Thanks to everyone who took part in the first round of voting. The final shortlist is based on the number of nominations the words received, with our jury given the final say whenever a tiebreaker was needed.
Click below to upvote your favourite. You can still vote, but the competition closes at 7am (Sweden time) on Tuesday.
VOTE: What's the best word in the Swedish language?
Upvote your favourite word and help The Local pick the best word in the Swedish language.
A famously untranslatable (although one of The Local's writers disagrees) Swedish word, lagom means 'just the right amount' or 'in moderation'. Mulana from Indonesia, one of the readers who nominated it, writes: “It is a good way of thinking that we are equal with others. And we are not more special than others. It makes us respect others.”
One letter, one word. Ö means 'island'. “It's one letter long but because Sweden has lots of water bodies and thus islands, you see ö everywhere,” writes Robin Joseph from India.
Jordgubbe means 'strawberry'. But as Cheyenne Wolf from Florida points out, “the literal meaning is 'old earth man'. It's so funny and cute”.
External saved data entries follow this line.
(* ===== verification/ParallelMoveSpec.v ===== *)
(** * ParallelMoveSpec: the schedule has the effect of the parallel move

    The invariant follows the comments in PerformMove: the pending moves form a
    path, in which each move's source is the destination of the move that
    called it; only the first of the path can close a cycle.  At the end, the
    scratch registers of the emitter: it looks for a register that the rest of the
    schedule writes before it reads it; only when there is none it saves one on
    the stack. *)

From stdpp Require Import base numbers list sets.
From Stdlib Require Import Lia.
From S2P Require Import Prelude Constants Location LocationSpec ParallelMove.

#[local] Open Scope Z_scope.
#[local] Open Scope res_scope.

(** ** What moves and schedules do to a store *)

Section Effect.
Context {V : Type}.
Implicit Types ρ : Z -> V.

Definition exec_op (ρ : Z -> V) (op : Op) : Z -> V :=
  let d := dest_ (operands op) in
  let s := src_ (operands op) in
  match op_kind op with
  | kNop => ρ
  | kMove => fun l => if l =? d then ρ s else ρ l
  | kSwap => fun l => if l =? d then ρ s else if l =? s then ρ d else ρ l
  end.

Definition run (ops : list Op) (ρ : Z -> V) : Z -> V := foldl exec_op ρ ops.

(** All moves at once: every destination receives the value its source had. *)
Definition parallel (pm : list MoveOperands) ρ ρ' : Prop :=
  (forall m, In m pm -> dest_ m <> 0 -> ρ' (dest_ m) = ρ (src_ m)) /\
  (forall l, (forall m, In m pm -> dest_ m = l -> l = 0) -> ρ' l = ρ l).

Lemma run_app ops ops' ρ : run (ops ++ ops') ρ = run ops' (run ops ρ).
Proof. apply foldl_app. Qed.

End Effect.

Section Resolver.
Context `{Target}.

(** ** The methods of a move that keeps the class invariant *)

Definition consistent (m : MoveOperands) : Prop := src_ m = 0 -> dest_ m = 0.

Lemma move_consistent_true m : consistent m -> move_consistent m = true.
Proof.
  unfold consistent, move_consistent, Location.IsInvalid, Location.kInvalidLocation. intros Hc.
  destruct (Z.eqb_spec (src_ m) 0); [|done]. by rewrite Hc.
Qed.

Lemma IsPending_ok m : consistent m -> IsPending m = Ok ((dest_ m =? 0) && negb (src_ m =? 0)).
Proof. intros Hc. unfold IsPending. by rewrite ASSERT_true by by apply move_consistent_true. Qed.

Lemma IsEliminated_ok m : consistent m -> IsEliminated m = Ok (src_ m =? 0).
Proof. intros Hc. unfold IsEliminated. by rewrite ASSERT_true by by apply move_consistent_true. Qed.

Lemma Blocks_ok loc m : consistent m -> Blocks loc m = Ok (negb (src_ m =? 0) && (src_ m =? loc)).
Proof. intros Hc. unfold Blocks. by rewrite IsEliminated_ok. Qed.

Lemma IsRedundant_ok m :
  consistent m -> IsRedundant m = Ok ((src_ m =? 0) || (dest_ m =? 0) || (src_ m =? dest_ m)).
Proof. intros Hc. unfold IsRedundant. by rewrite IsEliminated_ok. Qed.

(** Exchanging two locations in a source. *)
Definition sw (source destination x : Z) : Z :=
  if x =? source then destination else if x =? destination then source else x.

Definition retargeted (source destination : Z) (m : MoveOperands) : MoveOperands :=
  if src_ m =? 0 then m else set_src m (sw source destination (src_ m)).

Lemma retarget_ok s d m : consistent m -> retarget s d m = Ok (retargeted s d m).
Proof.
  intros Hc. unfold retarget, retargeted, sw. rewrite !Blocks_ok by done. cbn [rbind].
  destruct (Z.eqb_spec (src_ m) 0); cbn; [done|]. destruct (src_ m =? s); [done|].
  destruct (src_ m =? d); [done|]. by destruct m.
Qed.

Lemma retarget_all_ok s d ms :
  Forall consistent ms -> retarget_all s d ms = Ok (retargeted s d <$> ms).
Proof.
  induction 1 as [|m ms Hm Hms IH]; [done|]. cbn. rewrite retarget_ok by done. cbn. by rewrite IH.
Qed.

Lemma find_blocking_ok d ms :
  Forall consistent ms -> d <> 0 ->
  (forall m, In m ms -> src_ m = d -> dest_ m = 0) ->
  exists b, find_blocking d ms = Ok b /\ (b = true <-> exists m, In m ms /\ src_ m = d).
Proof.
  intros Hc Hd. induction Hc as [|m ms Hm Hms IH]; intros Hp.
  { exists false. split; [done|]. split; [done|]. intros (m & [] & _). }
  cbn. rewrite Blocks_ok by done. cbn [rbind]. destruct (Z.eqb_spec (src_ m) d) as [E|Hne].
  - rewrite (proj2 (Z.eqb_neq _ _)) by congruence. cbn. rewrite IsPending_ok by done. cbn [rbind].
    rewrite (Hp m) by (by left || done). rewrite (proj2 (Z.eqb_neq (src_ m) 0)) by congruence. cbn.
    rewrite ASSERT_true by done. exists true. split; [done|]. split; [|done]. intros _. exists m. split; [by left|done].
  - rewrite andb_false_r. destruct IH as (b & Eb & Hb). { intros m' Hm'. apply Hp. by right. }
    exists b. split; [done|]. rewrite Hb. split.
    + intros (m' & Hm' & E). exists m'. split; [by right|done].
    + intros (m' & [<-|Hm'] & E); [done|]. by exists m'.
Qed.

(** ** The invariant *)

Section Invariant.
(** The destinations of the moves, in order. *)
Context (D : list Z) (HD : NoDup D) (HD0 : forall d, In d D -> d <> 0)
  (HDc : forall d, In d D -> Location.IsConstant d = false).
(** The store at the start, and the one to reach. *)
Context {V : Type} (ρ0 T : Z -> V).

(** The moves are performed, pending, or still to do; [P] has the pending ones,
    innermost first. *)
Record moves_ok (P : list nat) (ms : list MoveOperands) : Prop := {
  mo_length : length ms = length D;
  mo_nodup : NoDup P;
  mo_shape : forall i m d, ms !! i = Some m -> D !! i = Some d ->
    (m = Eliminate /\ i ∉ P) \/
    (src_ m <> 0 /\ dest_ m = 0 /\ i ∈ P) \/
    (src_ m <> 0 /\ dest_ m = d /\ src_ m <> d /\ i ∉ P);
  mo_chain : forall k a b, P !! k = Some a -> P !! S k = Some b -> src_ <$> ms !! a = D !! b;
  mo_bound : forall i, i ∈ P -> (i < length D)%nat
}.

Record values_ok (ms : list MoveOperands) (ρ : Z -> V) : Prop := {
  vo_source : forall i m d, ms !! i = Some m -> D !! i = Some d -> src_ m <> 0 -> ρ (src_ m) = T d;
  vo_done : forall l, (forall i m, ms !! i = Some m -> D !! i = Some l -> src_ m = 0) -> ρ l = T l
}.

Definition resolver_ok (P : list nat) (r : Resolver) : Prop :=
  moves_ok P (moves_ r) /\ values_ok (moves_ r) (run (scheduled_ops_ r) ρ0).

(** What may happen to the moves that are not pending: their sources never
    become the destination of a pending move. *)
Definition shrinks (P : list nat) (ms ms' : list MoveOperands) : Prop :=
  forall i m', ms' !! i = Some m' -> i ∉ P -> src_ m' <> 0 ->
  exists m, ms !! i = Some m /\ src_ m <> 0 /\
    (src_ m' = src_ m \/ Location.IsConstant (src_ m) = false /\ forall p, p ∈ P -> D !! p <> Some (src_ m')).

Lemma shrinks_refl P ms : shrinks P ms ms.
Proof. intros i m Hm Hi Hs. exists m. auto. Qed.

Lemma shrinks_trans P ms1 ms2 ms3 : shrinks P ms1 ms2 -> shrinks P ms2 ms3 -> shrinks P ms1 ms3.
Proof.
  intros H12 H23 i m3 Hm3 Hi Hs3. destruct (H23 i m3 Hm3 Hi Hs3) as (m2 & Hm2 & Hs2 & Hc2).
  destruct (H12 i m2 Hm2 Hi Hs2) as (m1 & Hm1 & Hs1 & Hc1). exists m1. split_and!; [done..|].
  destruct Hc1 as [E1|[Hn1 Hp1]], Hc2 as [E2|[Hn2 Hp2]]; rewrite ?E1, ?E2 in *; auto.
Qed.

(** The moves still to do; each recursive call takes one. *)
Definition todo (ms : list MoveOperands) : nat := length (base.filter (fun m => dest_ m <> 0) ms).

Lemma todo_cons m ms : todo (m :: ms) = if decide (dest_ m <> 0) then S (todo ms) else todo ms.
Proof. unfold todo. rewrite filter_cons. by destruct (decide (dest_ m <> 0)). Qed.

Lemma todo_mono ms ms' :
  length ms = length ms' ->
  (forall i m', ms' !! i = Some m' -> dest_ m' <> 0 -> exists m, ms !! i = Some m /\ dest_ m <> 0) ->
  (todo ms' <= todo ms)%nat.
Proof.
  revert ms'. induction ms as [|m ms IH]; intros [|m' ms'] Hl Hs; try done. rewrite !todo_cons.
  assert (todo ms' <= todo ms)%nat. { apply IH; [by injection Hl|]. intros i x Hx. apply (Hs (S i) x Hx). }
  destruct (decide (dest_ m' <> 0)) as [Hd|Hd]; [|case_decide; lia].
  destruct (Hs 0%nat m' eq_refl Hd) as (x & [= ->] & Hx). rewrite decide_True by done. lia.
Qed.

Lemma todo_mark ms i m d :
  ms !! i = Some m -> dest_ m <> 0 -> (todo (<[i := mkMove 0 d]> ms) < todo ms)%nat.
Proof.
  revert i. induction ms as [|m' ms IH]; intros [|i] Hm Hd; try done; cbn in Hm.
  - injection Hm as ->. change (<[0%nat := mkMove 0 d]> (m :: ms)) with (mkMove 0 d :: ms).
    rewrite !todo_cons, decide_False, decide_True by naive_solver. lia.
  - change (<[S i := mkMove 0 d]> (m' :: ms)) with (m' :: <[i := mkMove 0 d]> ms). rewrite !todo_cons.
    specialize (IH i Hm Hd). case_decide; lia.
Qed.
Fika is the Swedish word for enjoying a coffee and cake, often with a friend or colleagues. “It brings everyone together,” writes Peggy Schaefer from the US.
Sköldpadda means 'turtle', but its literal meaning is 'shield toad', which several readers found amusing. “Shield. Toad. A turtle has never sounded so badass,” writes Lindsey Higgins from the US.
Fart means 'speed' in Swedish (in case you're wondering, the English fart would be fis or prutt in Swedish) and also exists in words such as infart and utfart ('entrance' and 'exit' for cars). Sailesh Kesavan from India was one of several readers who said infart “makes me giggle like a child”.
Bra means 'good' and you'll often hear it as jättebra ('very good') in response to suggestions. Claudia Colantonio writes that “the meaning is positive and even a non-Swedish person can sound Swedish when they say it!”
Oj is a catch-all expression for feelings of surprise when something unexpected happens (anything from 'oops' to 'wow' or 'oh dear'). “I can honestly say I have never come across a more expressive, versatile word in any other language. 'Wow' in English can be used in some cases, but, for instance, it doesn’t express sympathy or compassion nearly as well as 'oj…' can,” writes a Canadian reader who wished to remain anonymous.
Tjena is a casual word for 'hello'. “The sound has a touch of dearness, when I hear this word my heart smiles,” writes Jyothi Pala from India.
Varsågod is usually translated as 'you're welcome' but can also mean 'here you go'. “Polite for all occasions,” writes Steve Gorman from the UK.